In attesa che il Consiglio superiore della magistratura decida, da martedì Nino di Matteo, il Pubblico ministero più temuto dalla mafia, tornerà alla Direzione nazionale antimafia, dopo la sua estromissione dal pool sulle stragi irrisolte, a causa di un’intervista. La decisione di estromettere Di Matteo è stata presa dal procuratore antimafia Federico Cafiero de Raho, secondo il quale il pm, durante un’intervista andata in onda su La7 nella puntata del 20 maggio di Atlantide, avrebbe anticipato importanti notizie in merito ad un’indagine in corso svolta dal pool sulla strage di Capaci.

Il provvedimento di estromissione del pm dal pool antimafia

In base a quanto disposto dal procuratore antimafia, il provvedimento sarà immediatamente esecutivo. L’accusa di Cafiero de Raho nei confronti di Di Matteo è quella di aver interrotto il rapporto di fiducia creatosi nel pool, attualmente impegnato nelle indagini sulle passate stragi di mafia. Nonostante l’accusa sia quella di aver svelato segreti elementi inerenti alla strage di Capaci, è stato fatto notare al procuratore che il pm non ha in realtà svelato nulla che, nel corso degli anni, non sia già precedentemente emerso. La comunicazione assunta da Cafiero de Raho è stata inoltrata al Consiglio Superiore della Magistratura ma il fascicolo non risulta essere ancora stato incardinato nella commissione competente.
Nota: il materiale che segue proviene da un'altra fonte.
Lemma quiet_run schedule : forall m,
  m.1 = fr ->
  Forall (settles_as fr (filepath.Clean filename)
            (open fr filename fromFs).1.1) m.2 ->
  (run filename fromFs m schedule).1 = fr
  /\ Forall (settles_as fr (filepath.Clean filename)
               (open fr filename fromFs).1.1)
       (run filename fromFs m schedule).2.
Proof.
  induction schedule as [|i schedule IH]; intros [r ts] Hfr Hts;
    [by split |].
  simpl in Hfr. subst r. simpl run. apply IH.
  - unfold machine_step. simpl.
    destruct (ts !! i) as [t|] eqn:Hlookup; [|reflexivity].
    pose proof (quiet_step t (Forall_lookup_1 _ _ _ _ Hts Hlookup))
      as [Hreg _].
    by destruct (thread_step filename fromFs fr t).
  - unfold machine_step. simpl.
    destruct (ts !! i) as [t|] eqn:Hlookup; [|exact Hts].
    pose proof (quiet_step t (Forall_lookup_1 _ _ _ _ Hts Hlookup))
      as [_ Ht].
    destruct (thread_step filename fromFs fr t). simpl in *.
    by apply Forall_insert.
Qed.
End QuietRace.

(** A race of goroutines that call [open] with the same path and filesystem
    ends like a single call: under every schedule, a goroutine that has
    returned (or panicked) ended as the single call of [open] on the initial
    registry ends, and the registry is then what that call leaves, whether
    the path is cached, cannot be opened, cannot be read, or is read and
    stored. *)
Theorem race_agrees_with_open (fr : registry) (filename : string)
    (fromFs : Fs) (n : nat) (schedule : list nat) (i : nat) (out : outcome)
    (io : list event) :
  (run filename fromFs (start fr n) schedule).2 !! i = Some (Done out io) ->
  out = (open fr filename fromFs).1.1
  /\ (run filename fromFs (start fr n) schedule).1
     = (open fr filename fromFs).1.2.
Proof.
  intros Hdone.
  destruct (open fr filename fromFs) as [[out0 fr0] io0] eqn:Hopen.
  pose proof (open_takes_a_path _ _ _ _ _ _ Hopen) as Hpath.
  assert (Hstart : Forall (settles_as fr (filepath.Clean filename)
                             (open fr filename fromFs).1.1)
                     (start fr n).2).
  { apply Forall_forall. by intros t [-> _]%elem_of_replicate. }
  assert (Hquiet : fr0 = fr ->
    out = out0 /\ (run filename fromFs (start fr n) schedule).1 = fr0).
  { intros ->.
    destruct (quiet_run fr filename fromFs)
      with (schedule := schedule) (m := start fr n) as [Hreg Hts];
      [by rewrite Hopen | reflexivity | exact Hstart |].
    pose proof (Forall_lookup_1 _ _ _ _ Hts Hdone) as Hout.
    simpl in Hout. rewrite Hopen in Hout. by split. }
  simpl.
  destruct Hpath as [ | | | |f data calls Hload Hfs Hread]; try by apply Hquiet.
  pose proof (race_inv_run fr filename fromFs f data calls
                Hload Hfs Hread schedule (start fr n)
                (race_inv_start fr filename data n)) as [Hagree Hreg].
  pose proof (Forall_lookup_1 _ _ _ _ Hagree Hdone) as Hout.
  split; [exact Hout |].
  destruct Hreg as [[_ Hnone]|Hreg]; [|exact Hreg].
  pose proof (Forall_lookup_1 _ _ _ _ Hnone Hdone). discriminate.
Qed.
L’intervista che è costata cara a Di Matteo

Sono bastati quarantadue minuti di intervista ad estromettere dal pool il pm della Trattativa Stato-mafia, da decenni sotto scorta, minacciato di morte persino da Riina. Il magistrato, in prossimità dell'anniversario della morte di Giovanni Falcone, è stato chiamato a rispondere alle domande formulate del giornalista Andrea Purgatori nella puntata di Atlantide e relative alla Strage di Capaci.

Di Matteo ha, come da tempo ipotizzato, evidenziato la possibilità che vi sia stata una probabile partecipazione di entità esterne alla strage attuata da Cosa Nostra. Secondo il pm, questi sospetti potrebbero essere confermati da alcuni indizi, tra cui il ritrovamento di un biglietto scritto da un agente dei servizi segreti e di un guanto con Dna femminile ritrovati accanto al luogo dell’esplosione, e la scomparsa del diario di Giovanni Falcone da un computer del ministro della Giustizia.

Nino di Matteo: il pubblico ministero sotto scorta dal 1993

Nino di Matteo è una delle più importanti figure di lotta alla mafia viventi: fin dai primi anni di carriera, a fine anni ‘90, ha iniziato ad indagare sulle stragi di mafia in cui Giovanni Falcone e Paolo Borsellino persero la vita, diventando uno dei nemici più temuti dalla mafia. Per la sua sete di giustizia e la sua incessante attività antimafia, Nino di Matteo vive sotto scorta dal 1993, tutela intensificata con gli anni ed accentuata a partire dalle indagini, conclusesi con il processo, relative alla trattativa Stato-mafia, che il pm ha istruito e portato avanti senza sottostare alle minacce di morte, giunte persino da Totò Riina durante gli ultimi anni in carcere.